(** Host calls with an effect, as the controller issues them. *)
Inductive Call : Set :=
| CamerasNew
| FreezePosition (e : Entity) (toggle : bool)
| SetCollision (e : Entity) (toggle keepPhysics : bool)
| GetGroundZ (gx gy gz : float)
| SetCoordsNoOffset (e : Entity) (cx cy cz : float).

(** ** The fields of a NoClipSystem object *)

Record Speeds : Set := mkSpeeds { slow : float; normal : float; fast : float }.

Record Config : Set := mkConfig {
  baseSpeed : float;
  maxSpeed : float;
  acceleration : float;
  fastAcceleration : float;
  tickRate : Z;
  speeds : Speeds
}.

Record State : Set := mkState {
  forward : float;
  strafe : float;
  vertical : float;
  lastUpdate : Z
}.

Record Controls : Set := mkControls {
  TOGGLE : Z; FORWARD : Z; BACKWARD : Z; LEFT : Z; RIGHT : Z;
  UP : Z; DOWN : Z; FAST : Z; SLOW : Z
}.

Record NoClipSystem : Set := mkNoClipSystem {
  isActive : bool;
  config : Config;
  state : State;
  controls : Controls;
  camera : option Camera;
  targetEntity : option Entity
}.

(** Field assignments. *)
Definition set_isActive (b : bool) (self : NoClipSystem) : NoClipSystem :=
  mkNoClipSystem b (config self) (state self) (controls self)
                 (camera self) (targetEntity self).

Definition set_state (st : State) (self : NoClipSystem) : NoClipSystem :=
  mkNoClipSystem (isActive self) (config self) st (controls self)
                 (camera self) (targetEntity self).

Definition set_camera (c : option Camera) (self : NoClipSystem) : NoClipSystem :=
  mkNoClipSystem (isActive self) (config self) (state self) (controls self)
                 c (targetEntity self).

Definition set_targetEntity (e : option Entity) (self : NoClipSystem) : NoClipSystem :=
  mkNoClipSystem (isActive self) (config self) (state self) (controls self)
                 (camera self) e.

(** [this.state[axis]], for the three keys the code uses. *)
Inductive Axis : Set := AxForward | AxStrafe | AxVertical.

Definition axis_get (a : Axis) (st : State) : float :=
  match a with
  | AxForward => forward st
  | AxStrafe => strafe st
  | AxVertical => vertical st
  end.

Definition axis_set (a : Axis) (v : float) (st : State) : State :=
  match a with
  | AxForward => mkState v (strafe st) (vertical st) (lastUpdate st)
  | AxStrafe => mkState (forward st) v (vertical st) (lastUpdate st)
  | AxVertical => mkState (forward st) (strafe st) v (lastUpdate st)
  end.

Definition set_lastUpdate (t : Z) (st : State) : State :=
  mkState (forward st) (strafe st) (vertical st) t.

(** ** constructor *)

Definition default_config : Config :=
  mkConfig 2.0 8.0 1.025 1.05 0 (mkSpeeds 0.02 0.2 1.0).

Definition default_controls : Controls :=
  mkControls 0x71 0x20 0x21 0x22 0x23 0x141 0x146 0x18 0x19.

(** [new NoClipSystem()], run when [Date.now()] is [t].  [init] only
    registers the two callbacks below ([toggle] on the TOGGLE key,
    [render] on every frame). *)
Definition new_NoClipSystem (t : Z) : NoClipSystem :=
  mkNoClipSystem false default_config (mkState 2.0 2.0 2.0 t)
                 default_controls None None.

(** ** Target resolution *)

(** [mp.players.local.vehicle && mp.players.local.vehicle.handle !== 0] *)
Definition isPlayerInVehicle (mp : Mp) : bool :=
  match local_vehicle mp with
  | Some h => negb (Z.eqb h 0)
  | None => false
  end.

Definition getTargetEntity (mp : Mp) : option Entity :=
  if isPlayerInVehicle mp then option_map Vehicle (local_vehicle mp)
  else Some Player.

(** ** resetState, setEntityToGround *)

Definition resetState (self : NoClipSystem) : NoClipSystem :=
  let b := baseSpeed (config self) in
  set_state (mkState b b b (lastUpdate (state self))) self.

(** The guard [!entity || !entity.position] returns before any host
    call when the entity is null or its position is missing. *)
Definition setEntityToGround (mp : Mp) (entity : option Entity) : list Call :=
  match entity with
  | None => []
  | Some e =>
      match entity_position mp e with
      | None => []
      | Some p =>
          let groundZ := getGroundZFor3dCoord mp (x p) (y p) (z p) in
          [GetGroundZ (x p) (y p) (z p); SetCoordsNoOffset e (x p) (y p) groundZ]
      end
  end.

(** ** enable, disable, toggle, destroy *)

(** [enable], with the method behind [this.getTargetEntity()] as a
    parameter: the call is dispatched on [this]. *)
Definition enable_with (resolve : Mp -> option Entity)
    (mp : Mp) (self : NoClipSystem) : NoClipSystem * list Call :=
  let self := set_targetEntity (resolve mp) self in
  let self := set_camera (cameras_new mp) self in
  match camera self with
  | None => (set_isActive false self, [CamerasNew])
  | Some _ =>
      match targetEntity self with
      | Some target =>
          if isPlayerInVehicle mp then
            (self, [CamerasNew; FreezePosition target true;
                    SetCollision target false false])
          else
            (self, [CamerasNew; FreezePosition Player true;
                    SetCollision Player false false])
      | None => (self, [CamerasNew])
      end
  end.

Definition enable : Mp -> NoClipSystem -> NoClipSystem * list Call :=
  enable_with getTargetEntity.

Definition disable (mp : Mp) (self : NoClipSystem) : NoClipSystem * list Call :=
  let calls :=
    match targetEntity self with
    | Some target =>
        if isPlayerInVehicle mp then
          [FreezePosition target false; SetCollision target true true]
        else
          [FreezePosition Player false; SetCollision Player true true]
            ++ setEntityToGround mp (Some Player)
    | None => []
    end in
  (set_camera None (set_targetEntity None (resetState self)), calls).

Definition toggle (mp : Mp) (self : NoClipSystem) : NoClipSystem * list Call :=
  let self := set_isActive (negb (isActive self)) self in
  if isActive self then enable mp self else disable mp self.

Definition destroy (mp : Mp) (self : NoClipSystem) : NoClipSystem * list Call :=
  if isActive self then disable mp self else (self, []).

(** ** The per-frame update *)

Definition shouldUpdate (mp : Mp) (self : NoClipSystem) : bool :=
  isActive self
  && truthy (camera self)
  && truthy (targetEntity self)
  && Z.gtb (now mp - lastUpdate (state self)) (tickRate (config self)).

Definition getCurrentSpeed (mp : Mp) (self : NoClipSystem) : float :=
  if isControlPressed mp (FAST (controls self)) then
    fast (speeds (config self))
  else if isControlPressed mp (SLOW (controls self)) then
    slow (speeds (config self))
  else
    normal (speeds (config self)).

Definition accelerateAxis (axis : Axis) (self : NoClipSystem) : NoClipSystem :=
  if ltb (axis_get axis (state self)) (maxSpeed (config self)) then
    set_state (axis_set axis
                 (mul (axis_get axis (state self)) (acceleration (config self)))
                 (state self)) self
  else self.

(** The handlers update [this.state] and the [position] object they are
    given; both come back as the result. *)
Definition handleForwardMovement (mp : Mp) (self : NoClipSystem)
    (pos direction : Vector3) (speed : float) : NoClipSystem * Vector3 :=
  if isControlPressed mp (FORWARD (controls self)) then
    let self := accelerateAxis AxForward self in
    let movement := mul (forward (state self)) speed in
    (self, mkVector3 (add (x pos) (mul (x direction) movement))
                     (add (y pos) (mul (y direction) movement))
                     (add (z pos) (mul (z direction) movement)))
  else if isControlPressed mp (BACKWARD (controls self)) then
    let self := accelerateAxis AxForward self in
    let movement := mul (forward (state self)) speed in
    (self, mkVector3 (sub (x pos) (mul (x direction) movement))
                     (sub (y pos) (mul (y direction) movement))
                     (sub (z pos) (mul (z direction) movement)))
  else
    (set_state (axis_set AxForward (baseSpeed (config self)) (state self)) self,
     pos).

Definition handleStrafeMovement (mp : Mp) (self : NoClipSystem)
    (pos direction : Vector3) (speed : float) : NoClipSystem * Vector3 :=
  let strafeDirection_x := opp (y direction) in
  let strafeDirection_y := x direction in
  if isControlPressed mp (LEFT (controls self)) then
    let self := accelerateAxis AxStrafe self in
    let movement := mul (strafe (state self)) speed in
    (self, mkVector3 (add (x pos) (mul strafeDirection_x movement))
                     (add (y pos) (mul strafeDirection_y movement))
                     (z pos))
  else if isControlPressed mp (RIGHT (controls self)) then
    let self := accelerateAxis AxStrafe self in
    let movement := mul (strafe (state self)) speed in
    (self, mkVector3 (sub (x pos) (mul strafeDirection_x movement))
                     (sub (y pos) (mul strafeDirection_y movement))
                     (z pos))
  else
    (set_state (axis_set AxStrafe (baseSpeed (config self)) (state self)) self,
     pos).

Definition handleVerticalMovement (mp : Mp) (self : NoClipSystem)
    (pos : Vector3) (speed : float) : NoClipSystem * Vector3 :=
  if isControlPressed mp (UP (controls self)) then
    let self := accelerateAxis AxVertical self in
    (self, mkVector3 (x pos) (y pos)
                     (add (z pos) (mul (vertical (state self)) speed)))
  else if isControlPressed mp (DOWN (controls self)) then
    let self := accelerateAxis AxVertical self in
    (self, mkVector3 (x pos) (y pos)
                     (sub (z pos) (mul (vertical (state self)) speed)))
  else
    (set_state (axis_set AxVertical (baseSpeed (config self)) (state self)) self,
     pos).
(** X22. The delay grows with the draw, and every whole number of
    milliseconds from 500 to 6999 is the delay of some draw of the unit
    interval: no value of the window is left out. *)
Theorem backoff_delay_monotone_onto (r1 r2 : Q) (d : Z) :
  (r1 <= r2)%Q ->
  500 <= d < 7000 ->
  backoff_delay r1 <= backoff_delay r2
  /\ exists r, (0 <= r)%Q /\ (r < 1)%Q /\ backoff_delay r = d.
Proof.
  intros Hr Hd. split; [now apply backoff_delay_monotone|].
  exists (inject_Z (d - 500) / inject_Z 6500)%Q.
  assert (E : (inject_Z (d - 500) / inject_Z 6500 * inject_Z 6500 == inject_Z (d - 500))%Q).
  { field. }
  split; [|split].
  - apply Qle_shift_div_l; [reflexivity|]. rewrite Qmult_0_l.
    change 0%Q with (inject_Z 0). rewrite <- Zle_Qle. lia.
  - apply Qlt_shift_div_r; [reflexivity|]. rewrite Qmult_1_l.
    rewrite <- Zlt_Qlt. lia.
  - apply BackoffFacts.backoff_delay_preimage. split; [apply Qle_refl|].
    apply (BackoffFacts.Qlt_div_iff _ (inject_Z 6500) _ eq_refl).
    rewrite E. rewrite <- Zlt_Qlt. lia.
Qed.

Lemma backoff_delay_monotone_onto_witness :
  backoff_delay (1 # 4) <= backoff_delay (1 # 2)
  /\ exists r, (0 <= r)%Q /\ (r < 1)%Q /\ backoff_delay r = 6999.
Proof.
  apply (backoff_delay_monotone_onto (1 # 4) (1 # 2) 6999).
  - discriminate.
  - lia.
Defined.

End BackoffExtras.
....
*Task to complete*
Where a line in the records above includes the string "isPlayerInVehicle", show it.

*Worked solution*
Definition isPlayerInVehicle (mp : Mp) : bool :=
  if isPlayerInVehicle mp then option_map Vehicle (local_vehicle mp)
          if isPlayerInVehicle mp then
        if isPlayerInVehicle mp then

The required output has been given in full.